Bonifacia, la chiquilla aguaruna catequizada por las Madres, es la figura más bella y conmovedora de la novela. Su amarga historia cifra la pérdida de la inocencia, desde su salida de la Misión por haber devuelto a la libertad a las “paganitas” apriscadas en ella a su boda amañada con el sargento Lituma, al traslado con éste a Piura, su separación forzada por el encarcelamiento del marido, la violación por el trío de los inconquistables y su reaparición en el burdel con el apodo de la Selvática. Sin ninguna moraleja ni didactismo, Vargas Llosa pone al desnudo la misoginia y brutalidad de la violencia machista en un universo sin ley, sometido a la voluntad del más canalla o más fuerte.
Navegar por el río de palabra de La Casa Verde es una incitante aventura.

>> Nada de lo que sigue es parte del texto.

Lemma Global_sound m name :
  yields (Module_Global (Some m) name) (made (fun g => gl_module g = Some m /\ gl_name g = name /\ name_ok name)).
Proof. unfold Module_Global, name_ok. destruct name as [|b name]; [build|]. destruct (has_null _); [build|]. now build. Qed.

Lemma NewLinker_sound c opts : yields (NewLinker c opts) (made (fun l => lk_ctx l = c)).
Proof.
  unfold NewLinker. destruct c as [x|]; [|build]. destruct (link_lacking _); [build|]. destruct (jit_size _); [|build].
  apply yields_then. intros p. apply yields_then. intros q. destruct (jit_options _ _ _ _). now build.
Qed.

Lemma Primary_sound d : yields (Device_Primary d) (made (fun c => cx_device c = d)).
Proof.
  unfold Device_Primary. apply yields_then. intros [drv|]; [|build]. destruct d as [dv|]; [|build]. apply yields_then. intros exec.
  apply yields_then. intros [o [e|]]; [apply yields_then; intros _; build|]. build. apply yields_then. intros _. now build.
Qed.

(** *** Virtual memory *)

Lemma acquireVirtual_sound c size gran prop : yields (acquireVirtual c size gran prop) (fine (fun r => 0 <= r.1 /\ r.1 + size <= 2 ^ 64)).
Proof.
  unfold acquireVirtual. apply yields_then. intros [handle [e|]]; [now apply yields_ret|].
  eapply yields_bind; [answer|]. intros [ptr [e|]] Hp; cbn [fst snd].
  { apply yields_then. intros e1. apply yields_ret. discriminate. }
  specialize (Hp eq_refl). cbn in Hp. apply yields_then. intros [e|].
  { do 2 (apply yields_then; intros ?). apply yields_ret. discriminate. }
  apply yields_then. intros h. apply yields_then. intros [e|]; [|now apply yields_ret].
  apply yields_then. intros e1. apply (yields_bind _ _ (fun es => exists rest, es = Some e :: rest)).
  - destruct e1; [apply yields_ret; now eexists|]. apply yields_then. intros ?. apply yields_ret. now eexists.
  - intros es [rest ->]. apply yields_then. intros e3. apply yields_ret. discriminate.
Qed.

El relector va de sorpresa en sorpresa, arrimándose a sus orillas para tomar aliento y recapitular acerca de lo leído antes de emprender una nueva etapa de su periplo. La ambición creadora del autor, difícilmente aprehensible en una somera lectura, se nos desvela entonces con nitidez. La reconstrucción del rompecabezas es tarea ardua pero cuya recompensa aguarda a quienes no se arredran ante la dificultad y apuestan por el triunfo final de la literatura.